Mexican director Alfonso Cuaron emerged as the big winner at the Bafta awards at the Royal Opera House here Sunday night, taking home six of the prizes, including the one for best director, for his gripping space film "Gravity," although "12 Years a Slave" won the coveted best picture trophy.
Competition at this 67th edition of the British Academy of Film and Television Arts awards - which each year are considered to be a bellwether for the Oscars, due to take place in two weeks in Hollywood - was very tight.
British director Steve McQueen's "12 Years a Slave" took home two of the most important awards of the evening, the prizes for best film and best actor, the latter of which went to the film's star Chiwetel Ejiofor, who played a young African man sold into slavery in Louisiana.
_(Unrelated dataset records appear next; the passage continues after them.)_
(** * mission-control-client: the connection wrapper, embedded and verified

    The repository ships one class, [MissionControlClient], in two states:

    - the current source (package version 1.1.0): authentication through an
      acknowledged [authenticate] request, a registry [_services] of
      reference-counted service subscriptions, a [_stateCache] of the last
      pushed state per service, and the [service] view objects.  It is
      embedded in [Module Client];
    - the older build under [dist/]: an [authenticated] event, the
      [_subscriptions] registry and the two pending queues [_subscribeTo]
      and [_unsubscribeFrom].  It is embedded in [Module Legacy].

    Both are event driven and single threaded.  Every handler and public
    method becomes a function in a small monad that threads the instance
    fields, may throw, and records in order the calls the wrapper makes on
    its collaborators (socket, event bus, logger, user listeners).

    Conventions of the embedding:
    - a JavaScript object that the code enumerates is the association list
      of its own properties in the order [for ... in] walks them: array
      indices first, ascending, then the other names in the order they were
      added; one that is only indexed is a finite map of its own properties;
    - these objects are plain [{}] literals, so besides their own properties
      they have the twelve that [Object.prototype] gives every object
      ([inherited]), whose values are built-ins ([JBuiltin]): [k in o] and
      [o[k]] see them.  The prototype objects themselves lie outside the
      instance: [Object.prototype] is taken as the engine ships it, a write
      that lands on an inherited value (the [listeners] count of a built-in)
      is not followed; the value assigned to the prototype slot [__proto__]
      of the state cache is kept in the map under that key, where the reads
      of the cache look for it;
    - the public methods [on] and [once] and the disposer they return are
      inputs of a run; [action], which sends a request of its own and
      touches no field, is not;
    - the promise returned by [_socketEmit] is an entry of the table
      [promises]; it is settled once by the acknowledgement callback, and the
      reaction attached to it ([await], [.catch]) runs in that same step;
    - user listeners are opaque: calling one is recorded as an effect, and a
      failure of one comes back as an input of its own; the listeners the
      bus delivers an event to return normally;
    - the transport reaches the wrapper in two ways: it emits its own
      lifecycle events ([connect], [disconnect], ...) on the socket, and it
      hands every packet of the server to [socket.onevent]. *)

From Stdlib Require Import ZArith String List Lia DecimalString.
From stdpp Require Import gmap strings list fin_maps.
Cuaron's 3D orbital odyssey had been nominated for the most awards - 11 - and garnered six for best director, sound, original score, special effects, photography and best British film.
In his acceptance speech, Cuaron said he considered himself part of the British film industry and dedicated his best director award to his son Jonas, who co-authored the film's script.
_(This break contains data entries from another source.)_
(** [m] is a value of the list and no value is below it, or above it. *)
Definition least_of (m : Q) (values : list Q) : Prop :=
  m ∈ values ∧ ∀ x, x ∈ values → m <= x.

Definition greatest_of (m : Q) (values : list Q) : Prop :=
  m ∈ values ∧ ∀ x, x ∈ values → x <= m.

Lemma min_cases a b : (Py.min a b = a ∧ a <= b) ∨ (Py.min a b = b ∧ b < a).
Proof.
  unfold Py.min. destruct (Py.lt b a) eqn:E.
  - right. by apply lt_bool_iff in E.
  - left. by apply lt_bool_false in E.
Qed.

Lemma max_cases a b : (Py.max a b = a ∧ b <= a) ∨ (Py.max a b = b ∧ a < b).
Proof.
  unfold Py.max. destruct (Py.lt a b) eqn:E.
  - right. by apply lt_bool_iff in E.
  - left. by apply lt_bool_false in E.
Qed.

Lemma min_list_least first rest :
  least_of (foldl Py.min first rest) (first :: rest).
Proof.
  revert first. induction rest as [|x rest IH]; intros first; cbn [foldl].
  - split; [apply elem_of_cons; by left|].
    intros y Hy. apply list_elem_of_singleton in Hy as ->. lra.
  - destruct (IH (Py.min first x)) as [Hin Hle].
    assert (Hm : foldl Py.min (Py.min first x) rest <= Py.min first x)
      by (apply Hle, elem_of_cons; by left).
    destruct (min_cases first x) as [[E Hfx]|[E Hxf]]; rewrite E in *.
    + split.
      * apply elem_of_cons in Hin as [->|Hin]; [apply elem_of_cons; by left|].
        do 2 (apply elem_of_cons; right). done.
      * intros y Hy. apply elem_of_cons in Hy as [->|Hy]; [done|].
        apply elem_of_cons in Hy as [->|Hy]; [lra|].
        apply Hle. apply elem_of_cons. by right.
    + split.
      * apply elem_of_cons. right. done.
      * intros y Hy. apply elem_of_cons in Hy as [->|Hy]; [lra|].
        by apply Hle.
Qed.

Lemma max_list_greatest first rest :
  greatest_of (foldl Py.max first rest) (first :: rest).
Proof.
  revert first. induction rest as [|x rest IH]; intros first; cbn [foldl].
  - split; [apply elem_of_cons; by left|].
    intros y Hy. apply list_elem_of_singleton in Hy as ->. lra.
  - destruct (IH (Py.max first x)) as [Hin Hle].
    assert (Hm : Py.max first x <= foldl Py.max (Py.max first x) rest)
      by (apply Hle, elem_of_cons; by left).
    destruct (max_cases first x) as [[E Hfx]|[E Hxf]]; rewrite E in *.
    + split.
      * apply elem_of_cons in Hin as [->|Hin]; [apply elem_of_cons; by left|].
        do 2 (apply elem_of_cons; right). done.
      * intros y Hy. apply elem_of_cons in Hy as [->|Hy]; [done|].
        apply elem_of_cons in Hy as [->|Hy]; [lra|].
        apply Hle. apply elem_of_cons. by right.
    + split.
      * apply elem_of_cons. right. done.
      * intros y Hy. apply elem_of_cons in Hy as [->|Hy]; [lra|].
        by apply Hle.
Qed.

(** The run of [recommend_solution] on a front that is not empty: the
    minima, the maxima and the ranges are those of the front. *)
Lemma recommend_solution_run pareto_front urgency risk_aversion :
  pareto_front ≠ [] →
  ∃ r time_min time_max risk_min risk_max,
    recommend_solution pareto_front urgency risk_aversion = Ok (Some r) ∧
    r ∈ pareto_front ∧
    least_of time_min (List.map RouteResult.time_minutes pareto_front) ∧
    greatest_of time_max (List.map RouteResult.time_minutes pareto_front) ∧
    least_of risk_min (List.map RouteResult.cvar_95 pareto_front) ∧
    greatest_of risk_max (List.map RouteResult.cvar_95 pareto_front) ∧
    0 < range_of time_min time_max ∧ 0 < range_of risk_min risk_max ∧
    ∀ r', r' ∈ pareto_front →
      score urgency risk_aversion time_min (range_of time_min time_max)
        risk_min (range_of risk_min risk_max) r
      <= score urgency risk_aversion time_min (range_of time_min time_max)
           risk_min (range_of risk_min risk_max) r'.
Proof.
  intros Hne. destruct pareto_front as [|r0 [|r1 rest]]; [done|..].
  - exists r0, (RouteResult.time_minutes r0), (RouteResult.time_minutes r0),
      (RouteResult.cvar_95 r0), (RouteResult.cvar_95 r0).
    split; [done|]. split; [apply elem_of_cons; by left|].
    split; [apply (min_list_least _ [])|]. split; [apply (max_list_greatest _ [])|].
    split; [apply (min_list_least _ [])|]. split; [apply (max_list_greatest _ [])|].
    split; [apply range_positive|]. split; [apply range_positive|].
    intros r' Hr'. apply list_elem_of_singleton in Hr' as ->. lra.
  - cbn [recommend_solution List.map min_list max_list mbind Res_bind].
    match goal with
    | |- context [foldl (best_step ?f) _ ?l] =>
        destruct (best_fold_least f l [] (None, None)) as (r & Hbest & Hin & Hmin);
          [by left|done|]
    end.
    rewrite app_nil_l in *. eexists r, _, _, _, _. rewrite Hbest.
    split; [done|]. split; [done|].
    split; [apply min_list_least|]. split; [apply max_list_greatest|].
    split; [apply min_list_least|]. split; [apply max_list_greatest|].
    split; [apply range_positive|]. split; [apply range_positive|].
    exact Hmin.
Qed.

End ParetoMethodsFacts.

Module ParetoMethodsSpec.
Import Lqa ParetoFrontGenerator ParetoFacts FrontFacts ParetoMethods ParetoMethodsFacts.
Local Open Scope Q_scope.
Also scoring multiple awards during the evening was David O. Russell's "American Hustle," which took three, including the one for best original screenplay.
"Philomena" - directed by Stephen Frears - and "Captain Phillips" by Paul Greengrass each made off with one award.
Cate Blanchett won the prize for best female actor for her role in Woody Allen's "Blue Jasmine" and dedicated her award to late U.S. actor Philip Seymour Hoffman.
Jennifer Lawrence won the best supporting actor award for her role in "American Hustle,"
The only Spaniard on the list of nominees was Daniel Brühl, who played the role of Formula One drive Niki Lauda in "Rush," but failed in his bid for the best supporting actor prize, which went to Somali-U.S. actor Barkhad Abdi for his role as a Somali pirate in "Captain Phillips," by Britain's Paul Greengrass.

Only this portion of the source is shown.